*** EXERCISE INPUT ***

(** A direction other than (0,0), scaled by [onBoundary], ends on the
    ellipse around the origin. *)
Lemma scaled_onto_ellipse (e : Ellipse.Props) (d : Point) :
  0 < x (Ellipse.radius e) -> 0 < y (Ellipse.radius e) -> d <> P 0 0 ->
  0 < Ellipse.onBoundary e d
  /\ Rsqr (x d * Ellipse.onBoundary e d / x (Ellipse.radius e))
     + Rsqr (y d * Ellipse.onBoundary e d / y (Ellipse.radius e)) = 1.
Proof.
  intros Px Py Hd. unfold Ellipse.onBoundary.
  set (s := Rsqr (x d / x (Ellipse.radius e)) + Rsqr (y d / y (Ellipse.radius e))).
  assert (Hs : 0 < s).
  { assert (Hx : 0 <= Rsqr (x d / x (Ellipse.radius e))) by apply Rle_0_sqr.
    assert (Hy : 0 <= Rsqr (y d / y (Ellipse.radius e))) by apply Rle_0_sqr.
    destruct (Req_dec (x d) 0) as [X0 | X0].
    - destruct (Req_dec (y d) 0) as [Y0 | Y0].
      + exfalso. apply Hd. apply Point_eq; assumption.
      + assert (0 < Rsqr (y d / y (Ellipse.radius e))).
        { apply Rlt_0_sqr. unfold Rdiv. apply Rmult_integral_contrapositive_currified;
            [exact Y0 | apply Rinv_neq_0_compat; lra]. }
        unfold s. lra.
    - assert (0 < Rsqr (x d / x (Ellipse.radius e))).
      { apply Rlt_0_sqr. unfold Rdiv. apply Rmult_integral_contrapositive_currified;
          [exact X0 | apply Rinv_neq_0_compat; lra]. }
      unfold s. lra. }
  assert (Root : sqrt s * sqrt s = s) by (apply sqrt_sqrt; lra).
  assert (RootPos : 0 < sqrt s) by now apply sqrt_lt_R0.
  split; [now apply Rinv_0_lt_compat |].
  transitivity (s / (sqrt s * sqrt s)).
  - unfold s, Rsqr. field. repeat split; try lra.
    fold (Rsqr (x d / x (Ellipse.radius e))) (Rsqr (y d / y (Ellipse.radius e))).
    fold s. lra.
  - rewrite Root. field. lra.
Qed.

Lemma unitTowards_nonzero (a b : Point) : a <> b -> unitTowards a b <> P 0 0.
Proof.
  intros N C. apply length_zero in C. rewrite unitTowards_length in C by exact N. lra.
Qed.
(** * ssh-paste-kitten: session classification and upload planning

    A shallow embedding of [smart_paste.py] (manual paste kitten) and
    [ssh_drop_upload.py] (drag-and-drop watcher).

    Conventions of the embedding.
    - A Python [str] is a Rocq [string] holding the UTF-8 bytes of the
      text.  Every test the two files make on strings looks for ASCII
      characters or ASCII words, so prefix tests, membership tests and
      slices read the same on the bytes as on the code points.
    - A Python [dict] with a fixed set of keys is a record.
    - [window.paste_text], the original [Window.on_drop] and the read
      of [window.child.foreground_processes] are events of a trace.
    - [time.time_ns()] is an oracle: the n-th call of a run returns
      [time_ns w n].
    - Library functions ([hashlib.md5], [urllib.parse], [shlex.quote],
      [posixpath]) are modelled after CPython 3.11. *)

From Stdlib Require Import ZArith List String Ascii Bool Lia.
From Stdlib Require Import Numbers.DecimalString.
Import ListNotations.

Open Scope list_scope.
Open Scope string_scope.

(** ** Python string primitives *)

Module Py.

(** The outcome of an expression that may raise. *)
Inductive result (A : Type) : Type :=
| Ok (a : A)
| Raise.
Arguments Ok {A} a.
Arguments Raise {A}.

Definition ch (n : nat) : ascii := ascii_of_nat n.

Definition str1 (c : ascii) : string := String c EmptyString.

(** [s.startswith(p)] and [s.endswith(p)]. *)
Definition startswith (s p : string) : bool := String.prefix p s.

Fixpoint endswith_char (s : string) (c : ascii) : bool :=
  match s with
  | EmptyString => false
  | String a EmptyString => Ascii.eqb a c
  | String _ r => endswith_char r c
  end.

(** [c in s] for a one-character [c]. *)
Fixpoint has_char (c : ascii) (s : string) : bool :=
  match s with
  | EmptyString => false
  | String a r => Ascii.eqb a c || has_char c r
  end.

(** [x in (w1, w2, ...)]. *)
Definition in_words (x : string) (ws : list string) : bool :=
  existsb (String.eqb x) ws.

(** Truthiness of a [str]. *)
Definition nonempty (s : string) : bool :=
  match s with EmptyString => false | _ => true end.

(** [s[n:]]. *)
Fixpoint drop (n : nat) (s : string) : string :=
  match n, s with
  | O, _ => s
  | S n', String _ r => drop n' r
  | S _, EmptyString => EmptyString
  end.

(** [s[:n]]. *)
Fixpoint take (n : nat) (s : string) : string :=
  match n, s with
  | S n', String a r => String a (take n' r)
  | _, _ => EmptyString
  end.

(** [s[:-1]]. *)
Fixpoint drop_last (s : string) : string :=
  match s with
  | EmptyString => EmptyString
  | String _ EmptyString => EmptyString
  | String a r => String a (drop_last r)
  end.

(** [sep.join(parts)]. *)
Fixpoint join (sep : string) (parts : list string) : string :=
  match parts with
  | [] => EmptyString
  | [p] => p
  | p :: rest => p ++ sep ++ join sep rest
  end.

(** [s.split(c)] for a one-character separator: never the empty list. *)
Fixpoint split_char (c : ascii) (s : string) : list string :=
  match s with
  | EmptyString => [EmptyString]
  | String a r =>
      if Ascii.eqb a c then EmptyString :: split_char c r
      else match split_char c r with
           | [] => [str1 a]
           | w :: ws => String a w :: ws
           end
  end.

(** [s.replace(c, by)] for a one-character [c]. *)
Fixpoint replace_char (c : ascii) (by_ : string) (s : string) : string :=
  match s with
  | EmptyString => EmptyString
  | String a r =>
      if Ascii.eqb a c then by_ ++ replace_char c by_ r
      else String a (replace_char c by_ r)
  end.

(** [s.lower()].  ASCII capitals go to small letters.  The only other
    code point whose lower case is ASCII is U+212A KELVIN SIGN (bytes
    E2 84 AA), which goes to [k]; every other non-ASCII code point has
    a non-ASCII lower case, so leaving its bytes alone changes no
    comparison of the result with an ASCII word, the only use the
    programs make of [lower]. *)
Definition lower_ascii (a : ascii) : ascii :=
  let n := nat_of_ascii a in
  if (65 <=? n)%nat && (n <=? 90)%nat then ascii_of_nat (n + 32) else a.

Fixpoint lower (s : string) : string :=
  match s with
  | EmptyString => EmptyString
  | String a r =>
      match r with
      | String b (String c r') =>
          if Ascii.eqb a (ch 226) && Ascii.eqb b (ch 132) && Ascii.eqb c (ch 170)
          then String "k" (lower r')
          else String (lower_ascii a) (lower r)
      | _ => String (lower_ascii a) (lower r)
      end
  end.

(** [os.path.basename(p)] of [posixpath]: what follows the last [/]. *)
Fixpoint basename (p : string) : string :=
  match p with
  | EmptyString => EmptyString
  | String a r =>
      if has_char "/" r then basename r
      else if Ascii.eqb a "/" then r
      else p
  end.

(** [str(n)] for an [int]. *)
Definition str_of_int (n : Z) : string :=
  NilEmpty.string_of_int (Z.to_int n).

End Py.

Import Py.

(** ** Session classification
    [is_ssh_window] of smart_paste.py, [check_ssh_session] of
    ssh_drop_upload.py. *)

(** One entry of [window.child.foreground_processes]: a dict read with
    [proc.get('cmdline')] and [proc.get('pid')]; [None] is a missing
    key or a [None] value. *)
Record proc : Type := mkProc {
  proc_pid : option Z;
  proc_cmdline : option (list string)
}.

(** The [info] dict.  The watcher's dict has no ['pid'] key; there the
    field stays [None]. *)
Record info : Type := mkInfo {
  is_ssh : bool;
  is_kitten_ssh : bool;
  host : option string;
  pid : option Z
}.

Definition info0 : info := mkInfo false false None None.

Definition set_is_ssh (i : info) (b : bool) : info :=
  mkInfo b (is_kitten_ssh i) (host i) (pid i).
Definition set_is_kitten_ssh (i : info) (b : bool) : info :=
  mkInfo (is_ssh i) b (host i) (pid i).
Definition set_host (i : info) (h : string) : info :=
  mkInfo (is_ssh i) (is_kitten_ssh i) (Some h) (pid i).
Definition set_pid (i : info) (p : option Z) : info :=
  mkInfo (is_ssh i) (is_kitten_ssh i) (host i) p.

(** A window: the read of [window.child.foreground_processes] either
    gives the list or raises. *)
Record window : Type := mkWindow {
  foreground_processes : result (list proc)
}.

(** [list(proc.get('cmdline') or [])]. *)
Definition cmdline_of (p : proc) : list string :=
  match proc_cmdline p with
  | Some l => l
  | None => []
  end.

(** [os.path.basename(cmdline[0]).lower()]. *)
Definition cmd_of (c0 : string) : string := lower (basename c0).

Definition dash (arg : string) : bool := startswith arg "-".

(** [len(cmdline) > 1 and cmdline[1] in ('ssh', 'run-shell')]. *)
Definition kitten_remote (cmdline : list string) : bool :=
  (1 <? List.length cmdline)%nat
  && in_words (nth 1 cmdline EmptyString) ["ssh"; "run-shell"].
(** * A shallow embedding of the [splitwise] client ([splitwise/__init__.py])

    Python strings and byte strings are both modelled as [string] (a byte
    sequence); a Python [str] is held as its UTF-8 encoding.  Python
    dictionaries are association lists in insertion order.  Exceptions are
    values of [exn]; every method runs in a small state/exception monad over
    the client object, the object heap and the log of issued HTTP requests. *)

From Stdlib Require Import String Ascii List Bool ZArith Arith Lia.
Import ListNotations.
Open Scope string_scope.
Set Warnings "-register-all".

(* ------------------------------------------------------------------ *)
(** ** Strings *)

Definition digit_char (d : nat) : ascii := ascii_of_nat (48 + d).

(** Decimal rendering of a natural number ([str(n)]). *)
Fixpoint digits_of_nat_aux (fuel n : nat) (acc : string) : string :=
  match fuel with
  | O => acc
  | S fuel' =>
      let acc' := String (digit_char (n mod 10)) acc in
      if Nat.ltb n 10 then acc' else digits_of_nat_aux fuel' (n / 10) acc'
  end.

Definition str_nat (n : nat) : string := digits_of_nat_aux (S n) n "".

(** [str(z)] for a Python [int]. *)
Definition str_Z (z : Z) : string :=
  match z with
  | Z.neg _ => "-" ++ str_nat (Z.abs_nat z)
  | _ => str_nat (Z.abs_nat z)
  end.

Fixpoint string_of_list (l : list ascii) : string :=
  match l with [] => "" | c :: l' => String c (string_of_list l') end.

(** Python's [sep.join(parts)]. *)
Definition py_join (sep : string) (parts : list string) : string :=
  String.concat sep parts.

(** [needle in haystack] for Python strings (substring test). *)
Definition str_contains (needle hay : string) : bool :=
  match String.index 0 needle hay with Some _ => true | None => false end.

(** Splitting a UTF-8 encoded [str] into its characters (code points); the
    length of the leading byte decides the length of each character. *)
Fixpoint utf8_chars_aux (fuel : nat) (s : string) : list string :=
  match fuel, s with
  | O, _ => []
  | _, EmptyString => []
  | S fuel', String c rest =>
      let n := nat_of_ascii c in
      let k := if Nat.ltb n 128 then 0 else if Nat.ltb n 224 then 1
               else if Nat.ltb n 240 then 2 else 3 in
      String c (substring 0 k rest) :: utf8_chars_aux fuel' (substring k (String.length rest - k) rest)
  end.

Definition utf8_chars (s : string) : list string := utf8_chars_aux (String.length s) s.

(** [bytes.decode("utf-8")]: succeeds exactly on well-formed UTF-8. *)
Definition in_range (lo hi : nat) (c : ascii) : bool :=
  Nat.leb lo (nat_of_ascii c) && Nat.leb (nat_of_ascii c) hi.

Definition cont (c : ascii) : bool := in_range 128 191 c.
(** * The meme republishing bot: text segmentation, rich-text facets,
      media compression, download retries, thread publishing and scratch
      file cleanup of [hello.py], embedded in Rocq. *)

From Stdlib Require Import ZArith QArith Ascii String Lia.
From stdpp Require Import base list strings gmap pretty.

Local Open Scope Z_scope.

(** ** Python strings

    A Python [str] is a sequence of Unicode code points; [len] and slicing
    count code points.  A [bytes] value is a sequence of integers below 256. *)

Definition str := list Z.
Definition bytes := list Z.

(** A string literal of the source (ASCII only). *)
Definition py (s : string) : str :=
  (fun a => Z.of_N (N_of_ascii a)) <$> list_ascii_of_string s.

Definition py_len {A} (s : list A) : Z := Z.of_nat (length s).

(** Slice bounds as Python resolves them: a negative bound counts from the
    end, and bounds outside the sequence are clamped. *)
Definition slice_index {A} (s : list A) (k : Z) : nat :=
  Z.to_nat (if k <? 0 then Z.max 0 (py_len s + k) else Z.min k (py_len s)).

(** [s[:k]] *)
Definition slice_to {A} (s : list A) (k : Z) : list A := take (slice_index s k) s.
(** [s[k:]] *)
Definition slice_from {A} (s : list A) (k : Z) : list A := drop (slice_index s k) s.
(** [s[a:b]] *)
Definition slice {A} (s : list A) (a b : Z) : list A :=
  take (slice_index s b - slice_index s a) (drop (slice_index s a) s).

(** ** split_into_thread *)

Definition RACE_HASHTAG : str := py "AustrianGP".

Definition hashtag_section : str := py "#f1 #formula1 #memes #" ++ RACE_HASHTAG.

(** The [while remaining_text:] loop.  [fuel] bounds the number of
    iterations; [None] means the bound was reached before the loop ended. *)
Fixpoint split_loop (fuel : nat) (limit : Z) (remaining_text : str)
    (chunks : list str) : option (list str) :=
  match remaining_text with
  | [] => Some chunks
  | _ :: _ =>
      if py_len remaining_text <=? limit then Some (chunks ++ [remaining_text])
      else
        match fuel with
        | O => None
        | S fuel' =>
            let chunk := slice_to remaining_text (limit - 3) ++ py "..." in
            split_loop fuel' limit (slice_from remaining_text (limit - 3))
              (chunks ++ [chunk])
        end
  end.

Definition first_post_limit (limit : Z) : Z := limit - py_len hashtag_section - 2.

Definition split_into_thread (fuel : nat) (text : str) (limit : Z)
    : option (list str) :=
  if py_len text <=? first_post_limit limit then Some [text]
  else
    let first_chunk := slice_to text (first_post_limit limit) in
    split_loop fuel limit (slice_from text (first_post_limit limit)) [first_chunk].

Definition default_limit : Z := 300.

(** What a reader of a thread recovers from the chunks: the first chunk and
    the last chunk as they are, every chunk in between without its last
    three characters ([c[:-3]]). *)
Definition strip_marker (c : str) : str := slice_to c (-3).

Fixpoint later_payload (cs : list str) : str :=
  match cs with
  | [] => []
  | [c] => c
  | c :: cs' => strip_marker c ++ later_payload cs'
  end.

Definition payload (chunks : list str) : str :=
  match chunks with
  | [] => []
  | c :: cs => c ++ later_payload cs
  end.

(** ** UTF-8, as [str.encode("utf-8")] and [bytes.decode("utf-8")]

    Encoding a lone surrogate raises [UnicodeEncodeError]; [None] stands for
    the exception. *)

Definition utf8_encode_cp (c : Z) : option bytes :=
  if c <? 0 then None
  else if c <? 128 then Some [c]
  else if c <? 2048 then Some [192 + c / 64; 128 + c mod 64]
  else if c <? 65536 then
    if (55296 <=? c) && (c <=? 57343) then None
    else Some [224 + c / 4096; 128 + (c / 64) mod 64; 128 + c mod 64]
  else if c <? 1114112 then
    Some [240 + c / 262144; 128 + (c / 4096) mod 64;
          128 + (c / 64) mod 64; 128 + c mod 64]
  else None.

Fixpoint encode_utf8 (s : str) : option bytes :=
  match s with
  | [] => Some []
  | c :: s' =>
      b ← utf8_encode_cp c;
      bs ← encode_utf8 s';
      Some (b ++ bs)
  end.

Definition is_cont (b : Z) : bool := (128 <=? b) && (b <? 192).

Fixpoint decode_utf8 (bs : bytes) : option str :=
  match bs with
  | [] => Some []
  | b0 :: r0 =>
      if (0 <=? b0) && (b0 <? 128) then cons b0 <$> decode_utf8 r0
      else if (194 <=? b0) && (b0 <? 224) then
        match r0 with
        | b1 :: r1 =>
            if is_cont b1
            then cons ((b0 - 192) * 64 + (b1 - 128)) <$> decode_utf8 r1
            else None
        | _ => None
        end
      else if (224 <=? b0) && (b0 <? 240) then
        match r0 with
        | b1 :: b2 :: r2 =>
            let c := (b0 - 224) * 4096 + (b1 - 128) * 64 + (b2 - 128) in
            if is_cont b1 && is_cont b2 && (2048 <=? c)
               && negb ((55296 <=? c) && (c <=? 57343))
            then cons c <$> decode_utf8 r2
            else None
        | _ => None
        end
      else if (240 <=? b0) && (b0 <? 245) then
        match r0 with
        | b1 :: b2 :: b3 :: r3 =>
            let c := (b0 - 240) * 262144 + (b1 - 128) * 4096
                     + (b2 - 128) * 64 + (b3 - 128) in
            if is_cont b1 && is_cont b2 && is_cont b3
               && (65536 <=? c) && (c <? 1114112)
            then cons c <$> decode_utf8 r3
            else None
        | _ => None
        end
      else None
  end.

***

REQUIRED ACTION: From the data above, return every line from the line that has "0 < Ellipse.onBoundary e d" up to and including the line that has "set (s := Rsqr", exactly.

ANSWER TO THE PROBLEM:
  0 < Ellipse.onBoundary e d
  /\ Rsqr (x d * Ellipse.onBoundary e d / x (Ellipse.radius e))
     + Rsqr (y d * Ellipse.onBoundary e d / y (Ellipse.radius e)) = 1.
Proof.
  intros Px Py Hd. unfold Ellipse.onBoundary.
  set (s := Rsqr (x d / x (Ellipse.radius e)) + Rsqr (y d / y (Ellipse.radius e))).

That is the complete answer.